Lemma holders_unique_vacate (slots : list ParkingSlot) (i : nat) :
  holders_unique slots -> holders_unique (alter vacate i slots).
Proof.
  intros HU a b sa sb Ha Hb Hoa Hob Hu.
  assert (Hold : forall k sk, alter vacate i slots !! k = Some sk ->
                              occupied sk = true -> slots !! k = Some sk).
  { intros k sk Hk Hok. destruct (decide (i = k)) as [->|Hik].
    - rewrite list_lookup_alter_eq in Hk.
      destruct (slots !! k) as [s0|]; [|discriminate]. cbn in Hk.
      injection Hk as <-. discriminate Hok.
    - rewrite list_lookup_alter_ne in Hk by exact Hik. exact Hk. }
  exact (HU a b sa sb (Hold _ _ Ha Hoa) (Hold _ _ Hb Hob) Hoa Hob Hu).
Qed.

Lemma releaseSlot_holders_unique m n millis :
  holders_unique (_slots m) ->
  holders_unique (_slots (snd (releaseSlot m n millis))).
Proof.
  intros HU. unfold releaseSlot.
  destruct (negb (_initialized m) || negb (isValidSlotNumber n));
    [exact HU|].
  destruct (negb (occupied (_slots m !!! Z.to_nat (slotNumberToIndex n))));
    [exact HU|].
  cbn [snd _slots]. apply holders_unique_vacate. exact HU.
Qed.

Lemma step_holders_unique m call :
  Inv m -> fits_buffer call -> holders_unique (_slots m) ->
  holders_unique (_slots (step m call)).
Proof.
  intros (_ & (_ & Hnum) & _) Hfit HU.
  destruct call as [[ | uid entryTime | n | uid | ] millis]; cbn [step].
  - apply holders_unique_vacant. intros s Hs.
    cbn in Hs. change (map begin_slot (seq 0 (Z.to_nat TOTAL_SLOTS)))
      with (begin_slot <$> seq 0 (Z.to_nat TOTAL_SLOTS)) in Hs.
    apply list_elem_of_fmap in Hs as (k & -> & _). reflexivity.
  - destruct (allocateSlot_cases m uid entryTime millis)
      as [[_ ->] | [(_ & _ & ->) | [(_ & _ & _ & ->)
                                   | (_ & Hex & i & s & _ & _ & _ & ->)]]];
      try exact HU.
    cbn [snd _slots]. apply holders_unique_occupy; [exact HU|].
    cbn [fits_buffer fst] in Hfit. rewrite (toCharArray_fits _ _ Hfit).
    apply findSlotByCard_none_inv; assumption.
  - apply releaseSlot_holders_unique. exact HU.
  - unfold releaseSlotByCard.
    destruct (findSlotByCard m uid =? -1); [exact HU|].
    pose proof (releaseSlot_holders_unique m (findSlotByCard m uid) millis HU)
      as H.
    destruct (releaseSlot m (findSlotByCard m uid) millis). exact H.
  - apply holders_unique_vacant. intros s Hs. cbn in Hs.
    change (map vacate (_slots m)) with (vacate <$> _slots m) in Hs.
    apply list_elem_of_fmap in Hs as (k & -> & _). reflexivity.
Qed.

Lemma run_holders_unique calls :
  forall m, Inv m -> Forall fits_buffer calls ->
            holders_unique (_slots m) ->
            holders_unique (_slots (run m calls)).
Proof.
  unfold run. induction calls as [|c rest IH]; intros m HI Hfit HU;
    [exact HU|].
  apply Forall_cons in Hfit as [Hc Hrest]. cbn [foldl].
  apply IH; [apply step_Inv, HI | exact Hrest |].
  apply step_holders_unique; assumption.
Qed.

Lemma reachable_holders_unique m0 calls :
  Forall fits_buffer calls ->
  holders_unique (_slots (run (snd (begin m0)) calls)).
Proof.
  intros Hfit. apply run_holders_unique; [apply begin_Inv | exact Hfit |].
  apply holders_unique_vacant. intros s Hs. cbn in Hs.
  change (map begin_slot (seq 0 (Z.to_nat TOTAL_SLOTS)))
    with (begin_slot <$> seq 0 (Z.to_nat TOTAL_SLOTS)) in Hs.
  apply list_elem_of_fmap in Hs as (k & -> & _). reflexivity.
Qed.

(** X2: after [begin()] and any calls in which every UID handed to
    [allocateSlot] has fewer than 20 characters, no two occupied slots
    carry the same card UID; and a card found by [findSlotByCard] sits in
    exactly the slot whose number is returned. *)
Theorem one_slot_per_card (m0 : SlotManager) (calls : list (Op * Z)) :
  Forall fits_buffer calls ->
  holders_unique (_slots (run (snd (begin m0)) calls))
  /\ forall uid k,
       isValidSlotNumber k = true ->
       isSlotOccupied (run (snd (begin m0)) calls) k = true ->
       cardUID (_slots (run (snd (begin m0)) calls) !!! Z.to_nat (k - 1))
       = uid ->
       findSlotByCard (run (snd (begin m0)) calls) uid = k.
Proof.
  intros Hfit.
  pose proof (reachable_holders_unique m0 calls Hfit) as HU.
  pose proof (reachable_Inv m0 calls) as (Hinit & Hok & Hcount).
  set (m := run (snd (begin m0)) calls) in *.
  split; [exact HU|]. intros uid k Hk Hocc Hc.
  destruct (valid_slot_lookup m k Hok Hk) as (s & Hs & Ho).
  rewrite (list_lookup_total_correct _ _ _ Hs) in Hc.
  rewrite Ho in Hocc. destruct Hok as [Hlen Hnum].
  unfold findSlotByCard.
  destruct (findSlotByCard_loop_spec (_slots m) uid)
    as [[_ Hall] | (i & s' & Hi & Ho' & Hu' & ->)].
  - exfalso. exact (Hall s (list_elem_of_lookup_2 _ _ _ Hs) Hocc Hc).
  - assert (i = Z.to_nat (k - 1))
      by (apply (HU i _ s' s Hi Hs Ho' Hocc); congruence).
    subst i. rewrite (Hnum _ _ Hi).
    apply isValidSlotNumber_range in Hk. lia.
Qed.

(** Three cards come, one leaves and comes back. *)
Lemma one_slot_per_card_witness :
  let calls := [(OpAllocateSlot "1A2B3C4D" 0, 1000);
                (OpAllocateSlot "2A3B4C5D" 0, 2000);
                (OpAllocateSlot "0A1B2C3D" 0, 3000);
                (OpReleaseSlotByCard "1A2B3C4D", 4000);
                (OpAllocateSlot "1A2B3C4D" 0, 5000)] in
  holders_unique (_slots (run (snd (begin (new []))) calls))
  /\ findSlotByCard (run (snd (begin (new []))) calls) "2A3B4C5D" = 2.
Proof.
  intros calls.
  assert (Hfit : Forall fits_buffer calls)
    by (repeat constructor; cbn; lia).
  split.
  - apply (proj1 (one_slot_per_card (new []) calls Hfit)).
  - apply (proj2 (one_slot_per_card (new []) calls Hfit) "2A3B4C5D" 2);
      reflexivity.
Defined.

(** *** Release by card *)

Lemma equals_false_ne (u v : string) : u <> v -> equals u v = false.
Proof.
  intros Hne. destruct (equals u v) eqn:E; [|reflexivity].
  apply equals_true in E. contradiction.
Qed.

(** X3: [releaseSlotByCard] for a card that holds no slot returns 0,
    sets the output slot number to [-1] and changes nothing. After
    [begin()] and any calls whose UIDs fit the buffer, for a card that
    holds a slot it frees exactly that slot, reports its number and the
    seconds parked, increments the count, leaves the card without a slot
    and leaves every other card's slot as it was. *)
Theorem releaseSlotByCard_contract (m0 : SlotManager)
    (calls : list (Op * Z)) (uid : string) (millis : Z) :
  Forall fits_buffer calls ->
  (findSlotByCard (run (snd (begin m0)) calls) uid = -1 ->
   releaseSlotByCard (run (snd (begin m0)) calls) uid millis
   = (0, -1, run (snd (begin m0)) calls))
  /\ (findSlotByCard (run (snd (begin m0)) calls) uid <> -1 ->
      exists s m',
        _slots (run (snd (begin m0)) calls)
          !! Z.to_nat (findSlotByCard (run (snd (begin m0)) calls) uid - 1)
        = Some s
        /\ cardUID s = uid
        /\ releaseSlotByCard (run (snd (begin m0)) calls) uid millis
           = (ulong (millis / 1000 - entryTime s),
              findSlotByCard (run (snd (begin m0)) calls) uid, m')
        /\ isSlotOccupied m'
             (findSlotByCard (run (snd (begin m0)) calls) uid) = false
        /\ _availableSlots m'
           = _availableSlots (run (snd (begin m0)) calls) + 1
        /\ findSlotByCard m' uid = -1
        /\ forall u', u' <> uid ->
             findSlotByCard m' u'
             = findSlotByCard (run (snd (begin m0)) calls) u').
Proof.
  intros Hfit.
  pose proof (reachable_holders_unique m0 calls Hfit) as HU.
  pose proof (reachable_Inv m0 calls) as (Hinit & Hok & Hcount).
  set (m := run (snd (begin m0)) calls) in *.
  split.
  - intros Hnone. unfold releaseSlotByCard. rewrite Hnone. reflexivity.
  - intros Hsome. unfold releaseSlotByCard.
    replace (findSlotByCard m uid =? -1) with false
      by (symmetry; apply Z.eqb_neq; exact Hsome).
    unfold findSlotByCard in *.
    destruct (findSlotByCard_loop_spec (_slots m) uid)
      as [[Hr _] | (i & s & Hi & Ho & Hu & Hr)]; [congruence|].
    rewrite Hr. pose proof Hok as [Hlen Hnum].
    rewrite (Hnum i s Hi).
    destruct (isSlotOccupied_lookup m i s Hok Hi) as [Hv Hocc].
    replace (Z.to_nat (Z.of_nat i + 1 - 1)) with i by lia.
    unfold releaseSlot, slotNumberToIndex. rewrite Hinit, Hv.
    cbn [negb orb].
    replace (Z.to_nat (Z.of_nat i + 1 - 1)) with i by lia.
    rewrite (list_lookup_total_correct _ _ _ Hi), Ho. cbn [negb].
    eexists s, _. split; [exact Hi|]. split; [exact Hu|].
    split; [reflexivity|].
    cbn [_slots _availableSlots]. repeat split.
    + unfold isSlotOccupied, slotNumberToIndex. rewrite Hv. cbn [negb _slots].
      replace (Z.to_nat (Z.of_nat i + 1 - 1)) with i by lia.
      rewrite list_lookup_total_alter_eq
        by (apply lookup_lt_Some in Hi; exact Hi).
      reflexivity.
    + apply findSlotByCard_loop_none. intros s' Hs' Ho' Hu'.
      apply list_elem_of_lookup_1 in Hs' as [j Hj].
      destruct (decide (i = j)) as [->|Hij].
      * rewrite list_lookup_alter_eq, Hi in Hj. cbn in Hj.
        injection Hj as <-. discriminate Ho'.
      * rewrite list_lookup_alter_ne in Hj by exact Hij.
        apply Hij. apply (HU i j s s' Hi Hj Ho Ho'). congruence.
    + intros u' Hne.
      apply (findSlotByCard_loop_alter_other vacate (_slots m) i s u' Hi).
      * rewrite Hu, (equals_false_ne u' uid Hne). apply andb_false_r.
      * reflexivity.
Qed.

******

> Your instructions
Give an exact copy of the lines above, from the top of the records to the line that contains "destruct (slots !!", taking in both ends.

> Problem solution
Lemma holders_unique_vacate (slots : list ParkingSlot) (i : nat) :
  holders_unique slots -> holders_unique (alter vacate i slots).
Proof.
  intros HU a b sa sb Ha Hb Hoa Hob Hu.
  assert (Hold : forall k sk, alter vacate i slots !! k = Some sk ->
                              occupied sk = true -> slots !! k = Some sk).
  { intros k sk Hk Hok. destruct (decide (i = k)) as [->|Hik].
    - rewrite list_lookup_alter_eq in Hk.
      destruct (slots !! k) as [s0|]; [|discriminate]. cbn in Hk.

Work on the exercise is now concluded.